===== Dataset =====
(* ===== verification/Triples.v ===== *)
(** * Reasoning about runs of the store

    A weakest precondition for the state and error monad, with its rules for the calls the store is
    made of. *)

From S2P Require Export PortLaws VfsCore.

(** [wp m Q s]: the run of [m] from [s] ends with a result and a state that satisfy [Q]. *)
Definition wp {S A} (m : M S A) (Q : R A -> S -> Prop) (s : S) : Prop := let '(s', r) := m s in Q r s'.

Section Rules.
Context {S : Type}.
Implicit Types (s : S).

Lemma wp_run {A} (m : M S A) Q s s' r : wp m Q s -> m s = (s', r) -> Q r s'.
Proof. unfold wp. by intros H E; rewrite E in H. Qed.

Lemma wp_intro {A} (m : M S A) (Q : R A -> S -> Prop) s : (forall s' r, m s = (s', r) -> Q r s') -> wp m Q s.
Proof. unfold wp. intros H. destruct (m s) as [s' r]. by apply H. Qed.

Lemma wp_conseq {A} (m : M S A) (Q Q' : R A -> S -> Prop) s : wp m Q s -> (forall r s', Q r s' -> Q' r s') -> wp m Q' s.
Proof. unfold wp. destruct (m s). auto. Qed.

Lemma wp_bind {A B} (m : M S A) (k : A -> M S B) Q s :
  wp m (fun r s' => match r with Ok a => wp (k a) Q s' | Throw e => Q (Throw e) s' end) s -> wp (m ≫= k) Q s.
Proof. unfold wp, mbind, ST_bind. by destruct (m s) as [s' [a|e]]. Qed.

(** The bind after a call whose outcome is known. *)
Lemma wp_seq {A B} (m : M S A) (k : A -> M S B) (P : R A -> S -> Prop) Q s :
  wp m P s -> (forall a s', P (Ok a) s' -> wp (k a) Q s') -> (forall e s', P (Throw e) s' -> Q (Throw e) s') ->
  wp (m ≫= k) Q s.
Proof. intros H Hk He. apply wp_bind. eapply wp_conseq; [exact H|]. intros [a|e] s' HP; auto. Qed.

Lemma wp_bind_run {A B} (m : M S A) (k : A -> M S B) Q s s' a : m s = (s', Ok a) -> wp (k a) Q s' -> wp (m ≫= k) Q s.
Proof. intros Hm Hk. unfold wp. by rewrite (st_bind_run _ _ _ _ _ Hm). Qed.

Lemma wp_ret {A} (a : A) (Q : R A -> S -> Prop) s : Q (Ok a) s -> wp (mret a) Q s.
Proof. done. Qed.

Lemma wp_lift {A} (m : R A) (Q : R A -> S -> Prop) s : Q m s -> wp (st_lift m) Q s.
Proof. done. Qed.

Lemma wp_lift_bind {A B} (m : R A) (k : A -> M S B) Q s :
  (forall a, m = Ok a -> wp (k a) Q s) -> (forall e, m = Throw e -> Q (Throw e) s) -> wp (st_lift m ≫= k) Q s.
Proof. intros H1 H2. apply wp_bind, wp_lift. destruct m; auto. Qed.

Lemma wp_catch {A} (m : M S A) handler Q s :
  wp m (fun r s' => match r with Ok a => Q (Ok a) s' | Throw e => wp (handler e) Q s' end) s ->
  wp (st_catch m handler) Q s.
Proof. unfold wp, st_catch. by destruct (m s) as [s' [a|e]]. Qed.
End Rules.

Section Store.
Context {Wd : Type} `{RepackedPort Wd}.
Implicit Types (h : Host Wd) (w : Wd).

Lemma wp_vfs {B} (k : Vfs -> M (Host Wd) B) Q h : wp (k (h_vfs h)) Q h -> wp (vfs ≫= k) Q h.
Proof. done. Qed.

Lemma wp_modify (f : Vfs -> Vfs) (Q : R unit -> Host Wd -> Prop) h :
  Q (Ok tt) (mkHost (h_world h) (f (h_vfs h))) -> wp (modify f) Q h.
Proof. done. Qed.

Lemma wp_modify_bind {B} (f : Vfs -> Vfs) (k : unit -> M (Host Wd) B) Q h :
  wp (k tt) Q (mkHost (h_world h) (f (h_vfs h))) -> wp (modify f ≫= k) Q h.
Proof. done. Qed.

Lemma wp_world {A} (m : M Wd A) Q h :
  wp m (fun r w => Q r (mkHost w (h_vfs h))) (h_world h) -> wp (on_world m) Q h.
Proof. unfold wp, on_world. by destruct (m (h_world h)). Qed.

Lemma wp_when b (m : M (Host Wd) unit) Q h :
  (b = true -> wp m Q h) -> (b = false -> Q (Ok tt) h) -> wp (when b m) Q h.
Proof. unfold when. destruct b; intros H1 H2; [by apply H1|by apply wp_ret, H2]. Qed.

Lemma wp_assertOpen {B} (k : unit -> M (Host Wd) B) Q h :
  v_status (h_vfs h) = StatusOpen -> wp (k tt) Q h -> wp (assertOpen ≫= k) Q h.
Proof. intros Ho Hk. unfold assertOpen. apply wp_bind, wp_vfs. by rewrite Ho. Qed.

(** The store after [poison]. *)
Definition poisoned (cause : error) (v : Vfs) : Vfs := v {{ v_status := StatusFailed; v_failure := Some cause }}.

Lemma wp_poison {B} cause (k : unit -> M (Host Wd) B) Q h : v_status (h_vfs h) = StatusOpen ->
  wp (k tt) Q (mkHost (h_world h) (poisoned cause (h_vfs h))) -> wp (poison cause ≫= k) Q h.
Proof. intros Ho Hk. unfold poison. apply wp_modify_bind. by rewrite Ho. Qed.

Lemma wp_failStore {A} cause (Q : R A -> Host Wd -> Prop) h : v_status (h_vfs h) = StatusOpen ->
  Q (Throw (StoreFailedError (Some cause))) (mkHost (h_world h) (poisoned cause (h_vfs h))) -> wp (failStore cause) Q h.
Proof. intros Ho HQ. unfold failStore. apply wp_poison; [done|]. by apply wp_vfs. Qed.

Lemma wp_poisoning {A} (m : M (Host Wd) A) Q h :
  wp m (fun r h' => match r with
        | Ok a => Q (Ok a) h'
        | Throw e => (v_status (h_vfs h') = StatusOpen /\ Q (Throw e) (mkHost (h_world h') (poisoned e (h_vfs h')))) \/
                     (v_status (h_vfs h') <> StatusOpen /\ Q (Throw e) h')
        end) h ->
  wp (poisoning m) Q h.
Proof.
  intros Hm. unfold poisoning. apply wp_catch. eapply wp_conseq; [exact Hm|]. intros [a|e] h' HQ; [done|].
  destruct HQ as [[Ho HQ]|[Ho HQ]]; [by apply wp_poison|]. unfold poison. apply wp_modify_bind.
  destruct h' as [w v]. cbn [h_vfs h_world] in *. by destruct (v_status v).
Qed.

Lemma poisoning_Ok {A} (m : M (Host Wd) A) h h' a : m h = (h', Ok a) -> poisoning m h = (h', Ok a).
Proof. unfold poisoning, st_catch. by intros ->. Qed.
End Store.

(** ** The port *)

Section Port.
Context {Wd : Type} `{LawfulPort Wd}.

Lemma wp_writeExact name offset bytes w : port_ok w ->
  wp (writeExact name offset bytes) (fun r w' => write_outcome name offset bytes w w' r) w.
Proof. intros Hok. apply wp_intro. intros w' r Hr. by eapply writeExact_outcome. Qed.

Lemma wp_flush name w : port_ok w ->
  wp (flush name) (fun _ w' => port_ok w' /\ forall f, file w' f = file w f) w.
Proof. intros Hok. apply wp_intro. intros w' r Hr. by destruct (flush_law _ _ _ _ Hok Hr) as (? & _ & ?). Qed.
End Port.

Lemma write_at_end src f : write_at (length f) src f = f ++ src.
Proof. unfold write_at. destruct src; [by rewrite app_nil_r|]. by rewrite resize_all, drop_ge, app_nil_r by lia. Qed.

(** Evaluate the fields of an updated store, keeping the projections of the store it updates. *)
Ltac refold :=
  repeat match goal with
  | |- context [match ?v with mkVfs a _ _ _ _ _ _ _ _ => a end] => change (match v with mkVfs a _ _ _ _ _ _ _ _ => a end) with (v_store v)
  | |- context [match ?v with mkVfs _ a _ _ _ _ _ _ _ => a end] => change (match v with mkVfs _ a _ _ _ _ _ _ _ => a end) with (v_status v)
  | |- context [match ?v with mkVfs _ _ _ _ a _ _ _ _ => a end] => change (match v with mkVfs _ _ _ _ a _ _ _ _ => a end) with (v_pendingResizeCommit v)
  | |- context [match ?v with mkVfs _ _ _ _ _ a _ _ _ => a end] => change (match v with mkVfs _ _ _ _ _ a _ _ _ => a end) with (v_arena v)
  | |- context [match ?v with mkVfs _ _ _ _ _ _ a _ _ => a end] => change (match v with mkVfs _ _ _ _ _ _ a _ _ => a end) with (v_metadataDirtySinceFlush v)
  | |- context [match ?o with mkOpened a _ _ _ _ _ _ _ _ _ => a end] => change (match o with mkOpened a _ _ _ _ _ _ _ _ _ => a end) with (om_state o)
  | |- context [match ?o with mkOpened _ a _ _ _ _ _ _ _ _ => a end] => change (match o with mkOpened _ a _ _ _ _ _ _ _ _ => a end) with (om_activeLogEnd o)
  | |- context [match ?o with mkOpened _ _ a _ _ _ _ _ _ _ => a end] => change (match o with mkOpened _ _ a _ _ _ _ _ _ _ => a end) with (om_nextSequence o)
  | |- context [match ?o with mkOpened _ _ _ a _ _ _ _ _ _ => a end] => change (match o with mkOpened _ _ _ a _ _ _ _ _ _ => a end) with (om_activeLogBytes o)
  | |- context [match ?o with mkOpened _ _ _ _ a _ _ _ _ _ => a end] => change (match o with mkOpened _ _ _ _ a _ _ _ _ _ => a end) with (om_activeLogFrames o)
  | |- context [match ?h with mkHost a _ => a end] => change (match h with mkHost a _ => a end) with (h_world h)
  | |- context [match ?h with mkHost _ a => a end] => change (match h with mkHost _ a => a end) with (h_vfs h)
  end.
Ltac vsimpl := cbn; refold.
=====
What you will do:
When you reach the line containing "-> wp m Q' s." in the data above, start copying exactly, and stop after the line containing "S -> Prop) Q".

Exercise result:
Lemma wp_conseq {A} (m : M S A) (Q Q' : R A -> S -> Prop) s : wp m Q s -> (forall r s', Q r s' -> Q' r s') -> wp m Q' s.
Proof. unfold wp. destruct (m s). auto. Qed.

Lemma wp_bind {A B} (m : M S A) (k : A -> M S B) Q s :
  wp m (fun r s' => match r with Ok a => wp (k a) Q s' | Throw e => Q (Throw e) s' end) s -> wp (m ≫= k) Q s.
Proof. unfold wp, mbind, ST_bind. by destruct (m s) as [s' [a|e]]. Qed.

(** The bind after a call whose outcome is known. *)
Lemma wp_seq {A B} (m : M S A) (k : A -> M S B) (P : R A -> S -> Prop) Q s :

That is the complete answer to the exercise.